In high volumes, an ASIC is cheaper.  There is a whole business segment that takes FPGA designs, and turns them into ASIC's, as over some volume level, it pays to do so.

Sorry, but with the overhead in an FPGA, I don't see how you came to the conclusion they will overthrow ASIC's or processors.

[AndyC_772]

They're not going to supersede microprocessors or ASICs, but they have absolutely superseded the piles of 74 series logic which we used to see scattered all over boards.

The consumer market is dominated by microprocessors which are designed for a specific application, and which include all the peripherals (eg. USB, SD, Ethernet, LCD controllers etc) which that application is likely to use. They're designed to be a good fit for a certain type of product, and volumes are high so they're cheap. ASICs are, of course, even more specialised.
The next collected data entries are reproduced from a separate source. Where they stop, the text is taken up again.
(** * Adversarial hover environment of the quadrotor simulation

    Shallow embedding of [adversaryhover_phoenix_modified_train.py]:
    the physics substep with adversarial torques and drag
    ([PybulletPhysicsWithAdversary.step_forward]), the roll/pitch torque
    injection of [CrazyFlieBulletAgentWithAdversary], the action-space
    wrapper [NormalizeActionSpaceWrapper], and the environment
    [DroneHoverBulletEnvWithAdversary] (disturbance generator, simulation
    setup, control step, termination check).

    Numbers.  A finite floating-point number is the rational [Q] it
    denotes; infinities and NaN are outside the model.  Comparisons, [abs]
    and negation are exact on floats and are the ones of [Q].  Rounding to
    binary32 and binary64 is [float32] and [float64] (round to nearest, ties
    to even, with gradual underflow); it is applied where the code fixes a
    float type or a literal: the [float32] disturbance space and its
    samples, the literal [0.2], and the floating-point reading of the
    action-space wrapper.  The drag force, the motor model and the
    exact-arithmetic reading of the wrapper compute in [Q] without rounding,
    and equality of their results is [Qeq] ([==]), lifted to vectors
    componentwise.

    Effects.  Calls into the physics engine and into the inherited methods
    of the simulation library are recorded, in order, in a log of calls kept
    in the environment state; Python exceptions are results of a small
    state-and-exception monad, and the state reached when an exception is
    raised is kept (nothing is rolled back). *)

From Stdlib Require Import QArith Qabs Qpower Qround ZArith List String Bool.
From Stdlib Require Import Lia Lqa.
Import ListNotations.
Open Scope Q_scope.

(** ** Numbers and NumPy array helpers *)

(** [np.pi]: the binary64 constant 3.141592653589793, whose exact value is
    884279719003555 / 2^48. *)
Definition np_pi : Q := 884279719003555 # 281474976710656.

(** Rounding of a rational to the nearest integer, ties to even. *)
Definition rne (q : Q) : Z :=
  let f := Qfloor q in
  match Qcompare (q - inject_Z f) (1 # 2) with
  | Lt => f
  | Gt => (f + 1)%Z
  | Eq => if Z.even f then f else (f + 1)%Z
  end.

(** The binary exponent of a positive rational: the [e] with
    [2^e <= x < 2^(e+1)], found from the bit lengths of numerator and
    denominator and one comparison. *)
Definition ilog2 (x : Q) : Z :=
  let e0 := (Z.log2 (Qnum x) - Z.log2 (Zpos (Qden x)))%Z in
  if Qle_bool (Qpower 2 e0) x then e0 else (e0 - 1)%Z.

(** Rounding of a positive rational to [p] significant bits, with the
    exponent not below [emin] (gradual underflow). *)
Definition round_pos (p emin : Z) (x : Q) : Q :=
  let e := Z.max (ilog2 x) emin in
  let u := Qpower 2 (e - p + 1) in
  inject_Z (rne (x / u)) * u.

(** Rounding to a binary floating-point format with [p] significant bits
    and least normal exponent [emin]: round to nearest, ties to even.
    Overflow to infinity is outside the model. *)
Definition np_round (p emin : Z) (x : Q) : Q :=
  match Qcompare x 0 with
  | Eq => 0
  | Gt => round_pos p emin x
  | Lt => - round_pos p emin (- x)
  end.

(** [np.float64] and [np.float32]. *)
Definition float64 (x : Q) : Q := np_round 53 (-1022) x.
Definition float32 (x : Q) : Q := np_round 24 (-126) x.

(** Python's [a < b] on numbers. *)
Definition Qltb (a b : Q) : bool := negb (Qle_bool b a).

(** Truth value of a number: non-zero. *)
Definition truthy (r : Q) : bool := negb (Qeq_bool r 0).

(** A 3-component array as the engine returns it (position, Euler angles,
    linear and angular velocity). *)
Record vec3 : Type := mkVec3 { c0 : Q; c1 : Q; c2 : Q }.

Definition to_list (v : vec3) : list Q := [c0 v; c1 v; c2 v].

(** [np.abs(a)] *)
Definition np_abs (a : list Q) : list Q := map Qabs a.

(** [a > s] for an array [a] and a scalar [s]: a boolean mask. *)
Definition np_gt (a : list Q) (s : Q) : list bool := map (fun r => Qltb s r) a.

(** [a[mask]]: the entries of [a] where the mask is set. *)
Fixpoint np_select (a : list Q) (mask : list bool) : list Q :=
  match a, mask with
  | r :: a', b :: mask' =>
      if b then r :: np_select a' mask' else np_select a' mask'
  | _, _ => []
  end.

(** [a.any()]: some entry is non-zero. *)
Definition np_any (a : list Q) : bool := existsb truthy a.

(** [np.sum(a)] *)
Definition np_sum (a : list Q) : Q := fold_left Qplus a 0.

(** Componentwise equality of vectors up to [==]. *)
Definition veq (u v : list Q) : Prop := Forall2 Qeq u v.
Infix "=v=" := veq (at level 70, no associativity).

(** ** The drone as the environment reads it *)

(** Attributes of [self.drone] used by the code: the body id in the engine,
    the drag coefficient, the motor state [x], and the pose and velocity
    information refreshed by [update_information]. *)
Record Drone : Type := mkDrone {
  body_unique_id : Z;
  DRAG_COEFF : Q;
  x : list Q;
  quaternion : list Q;
  xyz : vec3;
  xyz_dot : vec3;
  rpy : vec3;
  rpy_dot : vec3
}.

(** ** Exceptions and the state monad *)

Inductive Exc : Type :=
| IndexError
| NotImplementedError
| AssertionError
| ValueError.

(** A computation over a state [S]: the final state and either the raised
    exception or the returned value. *)
Definition M (S A : Type) : Type := S -> S * (Exc + A).

Definition ret {S A : Type} (a : A) : M S A := fun s => (s, inr a).

Definition raise {S A : Type} (e : Exc) : M S A := fun s => (s, inl e).

Definition bind {S A B : Type} (m : M S A) (k : A -> M S B) : M S B :=
  fun s =>
    match m s with
    | (s', inl e) => (s', inl e)
    | (s', inr a) => k a s'
    end.

Definition gets {S A : Type} (f : S -> A) : M S A := fun s => (s, inr (f s)).

Definition modify {S : Type} (f : S -> S) : M S unit := fun s => (f s, inr tt).

Declare Scope monad_scope.
Delimit Scope monad_scope with monad.
Notation "x <- m ;; k" := (bind m (fun x => k))
  (at level 61, m at next level, right associativity) : monad_scope.
Notation "m ;; k" := (bind m (fun _ => k))
  (at level 61, right associativity) : monad_scope.
Notation "' pat <- m ;; k" := (bind m (fun v => match v with pat => k end))
  (at level 61, pat pattern, m at next level, right associativity) : monad_scope.
Open Scope monad_scope.

(** [for _ in range(n): body] *)
Fixpoint for_range {S : Type} (n : nat) (body : M S unit) : M S unit :=
  match n with
  | O => ret tt
  | Datatypes.S n' => body ;; for_range n' body
  end.

(** [a[i]] on a Python sequence, for [i >= 0]. *)
Definition index {S : Type} (a : list Q) (i : nat) : M S Q :=
  match nth_error a i with
  | Some r => ret r
  | None => raise IndexError
  end.

(** ** The engine, the agent and the environment state *)

(** 3x3 matrix, the value of
    [np.array(pb.getMatrixFromQuaternion(quat)).reshape(3, 3)]. *)
Record mat3 : Type := mkMat3 { row0 : vec3; row1 : vec3; row2 : vec3 }.

Definition dot3 (u v : vec3) : Q := c0 u * c0 v + c1 u * c1 v + c2 u * c2 v.

(** [np.dot(m, v)] for a 3x3 matrix and a 3-vector. *)
Definition np_dot (m : mat3) (v : vec3) : vec3 :=
  mkVec3 (dot3 (row0 m) v) (dot3 (row1 m) v) (dot3 (row2 m) v).

(** [s * v] for a scalar [s] and a 3-vector [v]. *)
Definition scale (s : Q) (v : vec3) : vec3 :=
  mkVec3 (s * c0 v) (s * c1 v) (s * c2 v).

Definition v3eq (u v : vec3) : Prop :=
  c0 u == c0 v /\ c1 u == c1 v /\ c2 u == c2 v.

Definition zero3 : vec3 := mkVec3 0 0 0.

Inductive Frame : Type := LINK_FRAME | WORLD_FRAME.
An FPGA is great for any application where there's no off-the-shelf processor that includes just the right set of peripherals. Need an unusual interface? Put it in an FPGA. Got two devices that need to communicate but which don't share pins with the same names that you can just join up? Put the glue logic in an FPGA. Massively parallel scientific number crunching application? Duh.

The idea of using FPGAs instead of general purpose CPUs is one which has gained some attention in the popular press, but it's really not that relevant an application for them. They make it possible to design a huge variety of boards which it just wouldn't be practical to design any other way, and that's their real strength.